More Christmas Baking — Holiday Pumpkin Cake with Chocolate Drizzle

Easy Recipe for my all-time favorite Pumpkin Chocolate Cake

Having friends over for dinner last night was another occasion to bake a cake. At this time of year great cakes, sumptuous cakes, cakes with chocolate and nuts and fruit, are most appropriate, and this cake ranks right up there for its luxe value. The recipe has one ingredient that might turn many bakers off — they might not even try it once. But years ago, when I saw the recipe on the back of a box of cereal, I did try it and it has remained a family favorite ever since. If you like pumpkin and cake, I hope you try it, too.

Since I embarked on a mission of baking only cakes that bring rave reviews, this cake has earned a place on the Rave Cake List. And no one can guess that it has All-Bran cereal in it. Maybe the little buds of whole wheat fiber have an ability to hold moisture because this cake stays moist for days. The abundance of bits of flavor in each bite — walnuts, chocolate pieces and rum-plumped raisins — make for a nice accompaniment to a cup of morning coffee or afternoon tea.

The first time I baked this cake, I followed the recipe exactly. Ever since, I have made my own changes, arriving finally at a cake that resembles the original, but, to my taste, exceeds it. One of my changes was to add raisins and plump them in a bit of liquid, a trick I learned from Cook’s Illustrated. Cook’s reasoned that dry raisins would pull moisture out of the batter and make for drier muffins. Why not plump raisins for a cake, as well? Here is  the Kellogg’s recipe.

If you are in Mexico, and see the large calabazas in the store, try cooking one to use as a substitute for pumpkin. Just cut up the squash, cook it until tender, either in the oven or micro-wave, puree it, and use right away or freeze for future use.

Here is my version of Pumpkin Cake, as it has evolved through the years.

Holiday Pumpkin Cake

1 cup all purpose white flour
1 cup whole wheat flour
2 teaspoons baking powder
1 teaspoon baking soda
1/2 teaspoon salt

4 large eggs
1 cup sugar
1 14-oz. can of pumpkin (or 14 oz. of cooked, pureed calabaza)
1/2 cup vegetable oil
4 tablespoons peeled and grated fresh ginger
1 cup All-Bran cereal, Original or Bran Buds

1 cup chopped bittersweet chocolate (or chocolate chips)
1 cup chopped walnuts
1 cup raisins
1 tablespoon rum (or fruit juice)

Pre-heat oven to 350 deg. F. (180 deg. C.). Butter and flour a 10-12 cup bundt pan or tube pan. Read the recipe once or twice. Measure and prepare all ingredients.
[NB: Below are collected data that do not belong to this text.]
(* ===== verification/LoopGuard.v ===== *)
(** * The agent's runaway-loop guard

    Models [crates/hf-guardrails/src/loop_guard.rs].  The [VecDeque] is a list,
    oldest step first; thresholds are [usize] values in [Z]; the set of distinct
    signatures of the drift window is a [gset].  The product in [max_history] is
    the unchecked one of the source, wrapping as a release build does. *)
From S2P Require Import Prelude.

Inductive LoopPattern := Repetition | Oscillation | RedundantToolCall | Drift.

Definition as_str (p : LoopPattern) : string :=
  match p with
  | Repetition => "repetition"
  | Oscillation => "oscillation"
  | RedundantToolCall => "redundant_tool_call"
  | Drift => "drift"
  end.

Record LoopGuardConfig := mkConfig {
  repetition_threshold : Z;
  oscillation_threshold : Z;
  redundant_threshold : Z;
  drift_window : Z;
  enabled : bool;
}.
Definition default_config : LoopGuardConfig := mkConfig 4 3 3 8 true.

Record StepRecord := mkStep {
  action : string;
  args_signature : option string;
}.
#[export] Instance StepRecord_eq_dec : EqDecision StepRecord.
Proof. solve_decision. Defined.
Definition tool (a args : string) : StepRecord := mkStep a (Some args).
Definition bare_action (a : string) : StepRecord := mkStep a None.
Definition signature_key (s : StepRecord) : string * option string :=
  (action s, args_signature s).

Record LoopDetection := mkDetection {
  pattern : LoopPattern;
  reason : string;
}.

Record LoopGuard := mkGuard {
  config : LoopGuardConfig;
  history : list StepRecord;
}.
Definition new (c : LoopGuardConfig) : LoopGuard := mkGuard c [].
Definition with_defaults : LoopGuard := new default_config.

Definition max_history (g : LoopGuard) : Z :=
  let c := config g in
  let widest := Z.max (Z.max (Z.max (repetition_threshold c)
    (wrapping 64 (oscillation_threshold c * 2))) (redundant_threshold c)) (drift_window c) in
  Z.max (saturating_mul usize_MAX widest 2) 1.

Definition reset (g : LoopGuard) : LoopGuard := mkGuard (config g) [].

Definition same_key (s t : StepRecord) : bool :=
  bool_decide (signature_key s = signature_key t).

Definition check_repetition (g : LoopGuard) : option LoopDetection :=
  let threshold := repetition_threshold (config g) in
  if (threshold =? 0) || (zlen (history g) <? threshold) then None
  else
    last ← head (rev (history g));
    let consecutive := zlen (take_while (fun s => same_key s last) (rev (history g))) in
    if threshold <=? consecutive then
      Some (mkDetection Repetition
        ("action '" +:+ action last +:+ "' repeated " +:+ pretty consecutive
         +:+ " times in a row (threshold " +:+ pretty threshold +:+ ")"))
    else None.

Definition check_oscillation (g : LoopGuard) : option LoopDetection :=
  let threshold := oscillation_threshold (config g) in
  needed ← checked_mul_usize threshold 2;
  if (needed =? 0) || (zlen (history g) <? needed) then None
  else
    let tail := take (Z.to_nat needed) (rev (history g)) in
    a ← tail !! 0%nat;
    b ← tail !! 1%nat;
    if same_key a b then None
    else
      let alternates := forallb (fun '(i, s) =>
        if Nat.even i then same_key s a else same_key s b) (imap pair tail) in
      if alternates then
        Some (mkDetection Oscillation
          ("oscillation between '" +:+ action a +:+ "' and '" +:+ action b
           +:+ "' for " +:+ pretty threshold +:+ " cycles"))
      else None.

Definition check_redundant_tool (g : LoopGuard) : option LoopDetection :=
  let threshold := redundant_threshold (config g) in
  if (threshold =? 0) || (zlen (history g) <? threshold) then None
  else
    last ← head (rev (history g));
    sig ← args_signature last;
    let consecutive := zlen (take_while (fun s =>
      bool_decide (action s = action last) && bool_decide (args_signature s = Some sig))
      (rev (history g))) in
    if threshold <=? consecutive then
      Some (mkDetection RedundantToolCall
        ("tool '" +:+ action last +:+ "' called with identical arguments "
         +:+ pretty consecutive +:+ " times (threshold " +:+ pretty threshold +:+ ")"))
    else None.

(** The number of distinct signatures among [l]. *)
Definition distinct (l : list StepRecord) : Z :=
  Z.of_nat (size (list_to_set (signature_key <$> l) : gset (string * option string))).

Definition check_drift (g : LoopGuard) : option LoopDetection :=
  let window := drift_window (config g) in
  if (window <? 4) || (zlen (history g) <? window) then None
  else
    let d := distinct (take (Z.to_nat window) (rev (history g))) in
    if (1 <=? d) && (saturating_mul usize_MAX d 2 <=? window) then
      Some (mkDetection Drift
        ("stuck cycling over " +:+ pretty d +:+ " distinct step(s) across the last "
         +:+ pretty window +:+ " steps"))
    else None.

(** [while history.len() > cap { history.pop_front() }]. *)
Fixpoint pop_front_to (cap : Z) (l : list StepRecord) : list StepRecord :=
  match l with
  | [] => []
  | _ :: l' => if cap <? zlen l then pop_front_to cap l' else l
  end.

Definition or_else {A} (o : option A) (k : option A) : option A :=
  match o with Some a => Some a | None => k end.

Definition record (g : LoopGuard) (step : StepRecord) : LoopGuard * option LoopDetection :=
  if negb (enabled (config g)) then (g, None)
  else
    let g := mkGuard (config g) (pop_front_to (max_history g) (history g ++ [step])) in
    (g, or_else (or_else (or_else (check_redundant_tool g) (check_repetition g))
          (check_oscillation g)) (check_drift g)).

(** A guard fed a whole trace of steps, detections ignored. *)
Definition run (c : LoopGuardConfig) (trace : list StepRecord) : LoopGuard :=
  fold_left (fun g s => (record g s).1) trace (new c).

(** ** Specification: the patterns, on the steps newest first *)
Definition Redundant (n : Z) (recent : list StepRecord) : Prop :=
  0 < n /\ exists a args rest, recent = replicate (Z.to_nat n) (tool a args) ++ rest.
Definition Repeats (n : Z) (recent : list StepRecord) : Prop :=
  0 < n /\ exists s rest, recent = replicate (Z.to_nat n) s ++ rest.
Definition Oscillates (n : Z) (recent : list StepRecord) : Prop :=
  0 < n /\ exists a b rest, a <> b /\
    recent = concat (replicate (Z.to_nat n) [a; b]) ++ rest.
Definition Cycles (w : Z) (recent : list StepRecord) : Prop :=
  4 <= w <= zlen recent /\ distinct (take (Z.to_nat w) recent) * 2 <= w.

(** Thresholds are machine words; the drift window stays below the largest one,
    at which the saturated [distinct * 2] could no longer exceed it. *)
Definition usize_config (c : LoopGuardConfig) : Prop :=
  is_u64 (repetition_threshold c) /\ is_u64 (oscillation_threshold c) /\
  is_u64 (redundant_threshold c) /\ 0 <= drift_window c < usize_MAX.

(** ** Lemmas: each check against its pattern *)
Lemma same_key_spec s t : same_key s t = true <-> s = t.
Proof.
  unfold same_key, signature_key. rewrite bool_decide_eq_true.
  destruct s, t; cbn. naive_solver.
Qed.

Lemma pop_front_to_drop cap l :
  0 <= cap -> pop_front_to cap l = drop (length l - Z.to_nat cap) l.
Proof.
  intros Hc. induction l as [|x l IH]; [done|]. cbn -[Nat.sub]. zlen_norm.
  case_match.
  - rewrite IH. replace (S (length l) - Z.to_nat cap)%nat
      with (S (length l - Z.to_nat cap)) by (unfold zlen in *; lia). done.
  - replace (S (length l) - Z.to_nat cap)%nat with 0%nat by (unfold zlen in *; lia). done.
Qed.

Lemma rev_pop_front_to cap l :
  0 <= cap -> rev (pop_front_to cap l) = take (Z.to_nat cap) (rev l).
Proof. intros Hc. by rewrite pop_front_to_drop, firstn_rev by done. Qed.

Section checks.
Context (g : LoopGuard).
Notation recent := (rev (history g)).

Lemma head_recent n x rest : (0 < n)%nat -> recent = replicate n x ++ rest -> head recent = Some x.
Proof. intros Hn ->. by destruct n; [lia|]. Qed.

Lemma len_recent : zlen recent = zlen (history g).
Proof. unfold zlen. by rewrite length_rev. Qed.

Lemma check_repetition_spec :
  0 <= repetition_threshold (config g) ->
  is_Some (check_repetition g) <-> Repeats (repetition_threshold (config g)) recent.
Proof.
  intros Hn. unfold check_repetition, Repeats. rewrite <- len_recent.
  set (n := repetition_threshold _) in *.
  assert (Hpre : forall s, n <= zlen (take_while (fun t => same_key t s) recent) <->
    exists rest, recent = replicate (Z.to_nat n) s ++ rest).
  { intros s. rewrite <- (take_while_prefix (fun t => same_key t s)) by (intros; apply same_key_spec).
    unfold zlen. lia. }
  destruct (_ || _) eqn:E.
  - split; [by intros []|]. intros (? & s & rest & Hr).
    assert (n = 0 \/ zlen recent < n) as [?|Hl] by lia; [lia|].
    rewrite Hr, zlen_app in Hl. unfold zlen in Hl. rewrite length_replicate in Hl. lia.
  - destruct (head recent) as [s|] eqn:Hs; cbn.
    + case_match eqn:Ec; (split; [|intros (? & s' & rest & Hr)]).
      * intros _. split; [lia|]. exists s. apply Hpre. lia.
      * by eexists.
      * by intros [].
      * exfalso. assert (Some s = Some s') as [= <-]
          by (rewrite <- Hs; exact (head_recent (Z.to_nat n) _ _ ltac:(lia) Hr)).
        assert (n <= zlen (take_while (fun t => same_key t s) recent)) by (apply Hpre; eauto). lia.
    + split; [by intros []|]. intros (? & s & rest & Hr).
      pose proof (head_recent (Z.to_nat n) _ _ ltac:(lia) Hr). unfold tool in *. congruence.
Qed.

Lemma check_redundant_spec :
  0 <= redundant_threshold (config g) ->
  is_Some (check_redundant_tool g) <-> Redundant (redundant_threshold (config g)) recent.
Proof.
  intros Hn. unfold check_redundant_tool, Redundant. rewrite <- len_recent.
  set (n := redundant_threshold _) in *.
  assert (Hpre : forall a s, n <= zlen (take_while (fun t =>
      bool_decide (action t = a) && bool_decide (args_signature t = Some s)) recent) <->
    exists rest, recent = replicate (Z.to_nat n) (tool a s) ++ rest).
  { intros a s. rewrite <- (take_while_prefix (fun t =>
      bool_decide (action t = a) && bool_decide (args_signature t = Some s))).
    - unfold zlen. lia.
    - intros [a' s']; cbn. rewrite andb_true_iff, !bool_decide_eq_true. unfold tool. naive_solver. }
  destruct (_ || _) eqn:E.
  - split; [by intros []|]. intros (? & a & s & rest & Hr).
    assert (n = 0 \/ zlen recent < n) as [?|Hl] by lia; [lia|].
    rewrite Hr, zlen_app in Hl. unfold zlen in Hl. rewrite length_replicate in Hl. lia.
  - destruct (head recent) as [[a [s|]]|] eqn:Hs; cbn.
    + case_match eqn:Ec; (split; [|intros (? & a' & s' & rest & Hr)]).
      * intros _. split; [lia|]. exists a, s. apply Hpre. lia.
      * by eexists.
      * by intros [].
      * exfalso. assert (Some (mkStep a (Some s)) = Some (tool a' s')) as [= <- <-]
          by (rewrite <- Hs; exact (head_recent (Z.to_nat n) _ _ ltac:(lia) Hr)).
        assert (n <= zlen (take_while (fun t =>
          bool_decide (action t = a) && bool_decide (args_signature t = Some s)) recent))
          by (apply Hpre; eauto). lia.
    + split; [by intros []|]. intros (? & a' & s' & rest & Hr).
      pose proof (head_recent (Z.to_nat n) _ _ ltac:(lia) Hr). unfold tool in *. congruence.
    + split; [by intros []|]. intros (? & a' & s' & rest & Hr).
      pose proof (head_recent (Z.to_nat n) _ _ ltac:(lia) Hr). unfold tool in *. congruence.
Qed.

Lemma alternation a b n (l : list StepRecord) :
  length l = (n * 2)%nat ->
  forallb (fun '(i, s) => if Nat.even i then same_key s a else same_key s b) (imap pair l) = true
  <-> l = concat (replicate n [a; b]).
Proof.
  revert l. induction n as [|n IH]; intros l Hl; [by destruct l|].
  destruct l as [|x [|y l]]; [done..|]. cbn in Hl |- *.
  rewrite !andb_true_iff, !same_key_spec.
  assert (Hs : forall f : nat -> nat, (forall i, Nat.even (f i) = Nat.even i) ->
    forallb (fun '(i, s) => if Nat.even i then same_key s a else same_key s b)
      (imap (fun i => pair (f i)) l)
    = forallb (fun '(i, s) => if Nat.even i then same_key s a else same_key s b) (imap pair l)).
  { clear. intros f Hf. apply eq_iff_eq_true. rewrite !forallb_forall.
    setoid_rewrite <- list_elem_of_In. setoid_rewrite elem_of_lookup_imap.
    split; intros H [i s] (j & t & [= -> ->] & Hj).
    - rewrite <- Hf. exact (H _ ltac:(eauto)).
    - rewrite Hf. exact (H (j, t) ltac:(eauto)). }
  assert (x :: y :: l = a :: b :: concat (replicate n [a; b]) <->
    x = a /\ y = b /\ l = concat (replicate n [a; b])) as -> by naive_solver.
  rewrite <- IH by lia. rewrite <- (Hs (fun i => S (S i))) by done.
  unfold compose. naive_solver.
Qed.

Lemma check_oscillation_spec :
  is_u64 (oscillation_threshold (config g)) ->
  is_Some (check_oscillation g) <->
  oscillation_threshold (config g) * 2 <= usize_MAX /\
  Oscillates (oscillation_threshold (config g)) recent.
Proof.
  intros [Hn _]. unfold check_oscillation, Oscillates, checked_mul_usize. rewrite <- len_recent.
  set (n := oscillation_threshold _) in *.
  assert (Hlen : forall a b rest, recent = concat (replicate (Z.to_nat n) [a; b]) ++ rest ->
    zlen recent = n * 2 + zlen rest).
  { intros a b rest ->. rewrite zlen_app. f_equal. unfold zlen.
    rewrite concat_replicate_length; cbn. lia. }
  destruct (n * 2 <=? usize_MAX) eqn:Em; cbn -[usize_MAX]; [|split; [by intros [] | lia]].
  destruct (_ || _) eqn:E.
  - split; [by intros []|]. intros (_ & ? & a & b & rest & _ & Hr).
    apply Hlen in Hr. pose proof (zlen_nonneg rest). lia.
  - assert (Htl : length (take (Z.to_nat (n * 2)) recent) = (Z.to_nat n * 2)%nat).
    { rewrite length_take. unfold zlen in *. lia. }
    pose proof (take_drop (Z.to_nat (n * 2)) recent) as Htd.
    destruct (take _ _) as [|a [|b tl]] eqn:Et; [cbn in Htl; lia..|].
    cbn [lookup list_lookup mbind option_bind].
    pose proof (alternation a b (Z.to_nat n) (a :: b :: tl) Htl) as Halt.
    destruct (same_key a b) eqn:Eab; [|destruct (forallb _ _) eqn:Ef].
    + apply same_key_spec in Eab as ->. split; [by intros []|].
      intros (_ & ? & a' & b' & rest & Hne & Hr). exfalso.
      assert (exists n', Z.to_nat n = S n') as [n' En] by (exists (Nat.pred (Z.to_nat n)); lia).
      rewrite En in Hr. rewrite <- Htd in Hr. cbn in Hr. congruence.
    + split; [intros _|by eexists]. split; [lia|]. split; [lia|]. exists a, b, (drop (Z.to_nat (n * 2)) recent).
      split; [intros ->; by rewrite (proj2 (same_key_spec b b)) in Eab|].
      rewrite <- (proj1 Halt) by done. done.
    + split; [by intros []|]. intros (_ & ? & a' & b' & rest & Hne & Hr). exfalso.
      assert (Ht : take (Z.to_nat (n * 2)) recent = concat (replicate (Z.to_nat n) [a'; b'])).
      { rewrite Hr. apply take_app_length'. rewrite concat_replicate_length; cbn. lia. }
      rewrite Et in Ht.
      assert (exists n', Z.to_nat n = S n') as [n' En] by (exists (Nat.pred (Z.to_nat n)); lia).
      assert (a' = a /\ b' = b) as [-> ->] by (rewrite En in Ht; cbn in Ht; by simplify_eq).
      by apply Halt in Ht.
Qed.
In a small sauce pan, heat raisins and rum (or fruit juice) just until steam appears. Stir to coat raisins with rum, cover with a lid and turn off heat to allow raisins to plump while other ingredients are assembled.

Stir together flour, baking powder, baking soda and salt.
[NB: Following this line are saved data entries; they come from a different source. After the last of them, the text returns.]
Lemma reassembly_roundtrip_witness :
  reassemble_all ([[0x30]; [0x23; 1; 2]; [0x10; 200; 7; 7]; []; [0x02; 9; 8]]
    ++ transmit Normal 0 [1; 2; 3; 4; 5; 6] [[7; 8; 9; 10; 11; 12; 13]] [14] [0xAA; 0xAA]) Normal
  = [mkPdu [9; 8]; mkPdu [1; 2; 3; 4; 5; 6; 7; 8; 9; 10; 11; 12; 13; 14]].
Proof.
  rewrite (reassembly_roundtrip Normal 0 _ [1; 2; 3; 4; 5; 6] [[7; 8; 9; 10; 11; 12; 13]]
    [14] [0xAA; 0xAA]); [vm_compute; reflexivity | done | | done | vm_compute; congruence].
  by repeat constructor.
Defined.

(** Over arbitrary frames of bytes the reassembler keeps its invariant (a
    partial message is non-empty and strictly shorter than its declared length,
    at most [u32::MAX]; an idle one holds nothing), so the length subtraction
    never wraps; an error or a completed PDU leaves it idle, a first frame never
    completes a PDU, and a PDU has exactly the declared length. *)
Theorem push_safe r frame :
  wf r -> Forall is_u8 frame ->
  let '(r', o) := push r frame in
  wf r' /\
  (active r = true ->
   wrapping 64 (expected_len r - zlen (buffer r)) = expected_len r - zlen (buffer r)) /\
  match o with
  | Err _ => r' = new (addressing r)
  | Ok None => True
  | Ok (Some pdu) =>
      r' = new (addressing r) /\
      (forall ae pci b, frame = with_extension (addressing r) ae (b :: pci) -> Z.shiftr b 4 <> 1) /\
      (active r = true /\ zlen (data pdu) = expected_len r \/ 1 <= zlen (data pdu) <= 255)
  end.
Proof.
  intros Hwf Hb. pose proof (push_step_ok r frame Hwf Hb) as (H1 & _ & H2).
  destruct (push r frame) as [r' o] eqn:E; cbn in *. repeat split; [done| |].
  - intros Ha. unfold wf in Hwf. rewrite Ha in Hwf. apply no_wrap, Hwf.
  - destruct o as [[pdu|]|]; [|done..]. destruct H2 as (? & ? & ?). repeat split; [done| |done].
    intros ae pci b -> Hs. rewrite push_pci, Hs in E.
    assert (Forall is_u8 (b :: pci)) as Hp
      by (destruct (addressing r); [done | by apply Forall_cons_iff in Hb as [_ ?]]).
    apply (proj2 (first_frame_ok r _ Hp) pdu). by rewrite E.
Qed.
In the bowl of a stand mixer (or a large bowl if using a hand mixer) beat eggs and sugar, oil, grated ginger and bran cereal. Mix for one minute. Add flour mixture and briefly mix on low speed just until dry ingredients are combined with pumpkin mixture. Stir in by hand chocolate, nuts and raisins.
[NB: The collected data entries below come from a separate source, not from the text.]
(** ** Properties *)

(** The outcome of a route that names no provider. *)
Definition routed (clock : nat -> Z * Z) (providers : list (RoutableProvider M)) (route : RouteRequest)
    (o : option (Result ProviderError nat)) : Prop :=
  match o with
  | None => False
  | Some (Err e) =>
      e = NoProviderAvailable (required_tags route) /\
      forall i, ~ eligible clock providers route i
  | Some (Ok i) =>
      narrowed clock providers route i /\
      forall m j p, preferred_model route = Some m -> narrowed clock providers route j ->
        providers !! j = Some p -> model (metadata p) = m ->
        exists q, providers !! i = Some q /\ model (metadata q) = m
  end.
(** The provider a route names: the first with that identifier. *)
Definition named (providers : list (RoutableProvider M)) (pid : string) (i : nat) : Prop :=
  exists p, providers !! i = Some p /\ id (metadata p) = pid /\
    forall j q, (j < i)%nat -> providers !! j = Some q -> id (metadata q) <> pid.
Definition routed_to (providers : list (RoutableProvider M)) (route : RouteRequest) (pid : string)
    (o : option (Result ProviderError nat)) : Prop :=
  match o with
  | None => False
  | Some (Ok i) => named providers pid i /\ carries providers (required_tags route) i
  | Some (Err e) =>
      (forall i, ~ named providers pid i) /\ e = Other ("preferred provider '" +:+ pid +:+ "' is not registered") \/
      (exists i, named providers pid i /\ ~ carries providers (required_tags route) i) /\
        e = Other ("preferred provider '" +:+ pid +:+ "' does not match required tags " +:+ debug_strs (required_tags route))
  end.
Lemma position_named pid providers :
  match position (fun p : RoutableProvider M => bool_decide (id (metadata p) = pid)) providers with
  | Some i => named providers pid i
  | None => forall i, ~ named providers pid i
  end.
Proof.
  induction providers as [|p l IH]; cbn [position]; [by intros i (p & Hp & _)|]. case_bool_decide as E.
  - exists p. split; [done|]. split; [done|]. lia.
  - destruct (position _ l) as [i|]; cbn [fmap option_fmap option_map].
    + destruct IH as (q & Hq & Hid & Hfirst). exists q. split; [done|]. split; [done|].
      intros [|j] q' Hj Hq'; [by injection Hq' as <-|]. apply (Hfirst j); [lia|done].
    + intros [|i] (q & Hq & Hid & Hfirst); [injection Hq as <-; done|]. apply (IH i). exists q. split; [done|]. split; [done|].
      intros j q' Hj Hq'. apply (Hfirst (S j)); [lia|done].
Qed.
Lemma select_preferred_spec providers route pid : routed_to providers route pid (Some (select_preferred providers route pid)).
Proof.
  unfold select_preferred. pose proof (position_named pid providers) as Hp. destruct (position _ _) as [i|]; [|by left].
  assert (Hc : from_option (has_tags (required_tags route)) false (providers !! i) = true <-> carries providers (required_tags route) i).
  { unfold carries. destruct (providers !! i) as [q|]; cbn; [rewrite has_tags_spec|]; naive_solver. }
  destruct (from_option _ _ _) eqn:E; [split; [done|by apply Hc]|]. right. split; [|done]. exists i. split; [done|]. by intros ?%Hc.
Qed.
Lemma select_routed r clock seed providers route :
  pool_ok clock providers -> preferred_provider_id route = None ->
  routed clock providers route (select r clock seed providers route).2.
Proof.
  intros Hok Hpref. unfold routed, select. rewrite Hpref.
  pose proof (elem_of_candidates clock providers Hok route) as Hc.
  pose proof (elem_of_narrow clock providers Hok route) as Hn.
  fold (narrowed clock providers route) in Hn.
  destruct (candidates clock providers route) as [|c cs] eqn:Ec; cbn zeta.
  { split; [done|]. intros i Hi. apply Hc in Hi. by apply not_elem_of_nil in Hi. }
  set (nr := narrow _ _ _) in *.
  assert (Hne : nr <> []).
  { intros Hnil. destruct (Hn c) as [_ Hin]. rewrite Hnil in Hin.
    assert (Hec : eligible clock providers route c) by (apply Hc; left).
    assert (Hno : forall j, ~ (eligible clock providers route j /\
      ((exists k, eligible clock providers route k /\ carries providers (preferred_tags route) k) ->
        carries providers (preferred_tags route) j))).
    { intros j Hj. apply Hn in Hj. rewrite Hnil in Hj. by apply not_elem_of_nil in Hj. }
    apply (Hno c). split; [done|]. intros (k & Hk & Hck). destruct (Hno k). auto. }
  destruct (m ← preferred_model route; _) as [i|] eqn:Em; cbn.
  - destruct (preferred_model route) as [m|]; [|done]. cbn in Em.
    apply find_map_Some in Em as (a & Ha & Hma). destruct (model_is _ _ _) eqn:E; [|done].
    simplify_eq. split; [by apply Hn|]. intros m' j p [= <-] _ _ _. by apply model_is_after in E.
  - destruct (apply_strategy_elem r seed (after_checks clock providers) nr Hne) as (i & Hi & Hin).
    destruct (apply_strategy _ _ _ _) as [r' o]. cbn in Hi. subst o. cbn.
    split; [by apply Hn|]. intros m j p Hm Hj Hp Hpm. exfalso. rewrite Hm in Em. cbn in Em.
    rewrite find_map_None, list.Forall_forall in Em. apply Hn in Hj. specialize (Em j Hj).
    assert (model_is m (after_checks clock providers) j = true) as Ht
      by (apply model_is_after; eauto). by rewrite Ht in Em.
Qed.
Spoon into bundt pan and smooth top. Bake for 55 minutes or until a wooden toothpick tests dry. The cake should not yet pull away from the sides of the pan. Cool in the pan on a rack for 15 minutes. The cake will pull away from the side of the pan as it cools.  Invert and cool completely on a rack.

Chocolate Drizzle

In a micro-wave safe bowl, melt 2 oz. bittersweet chocolate (or chocolate chips) with 1/2 tablespoon of walnut oil or butter. Micro-wave in 20 second increments, stirring every 20 seconds, until chocolate is melted and blends smoothly with walnut oil or butter. Drizzle decoratively over cake. Allow chocolate to cool until it is firmly set on the cake. The cake can be refrigerated for 30 minutes to hasten the cooling.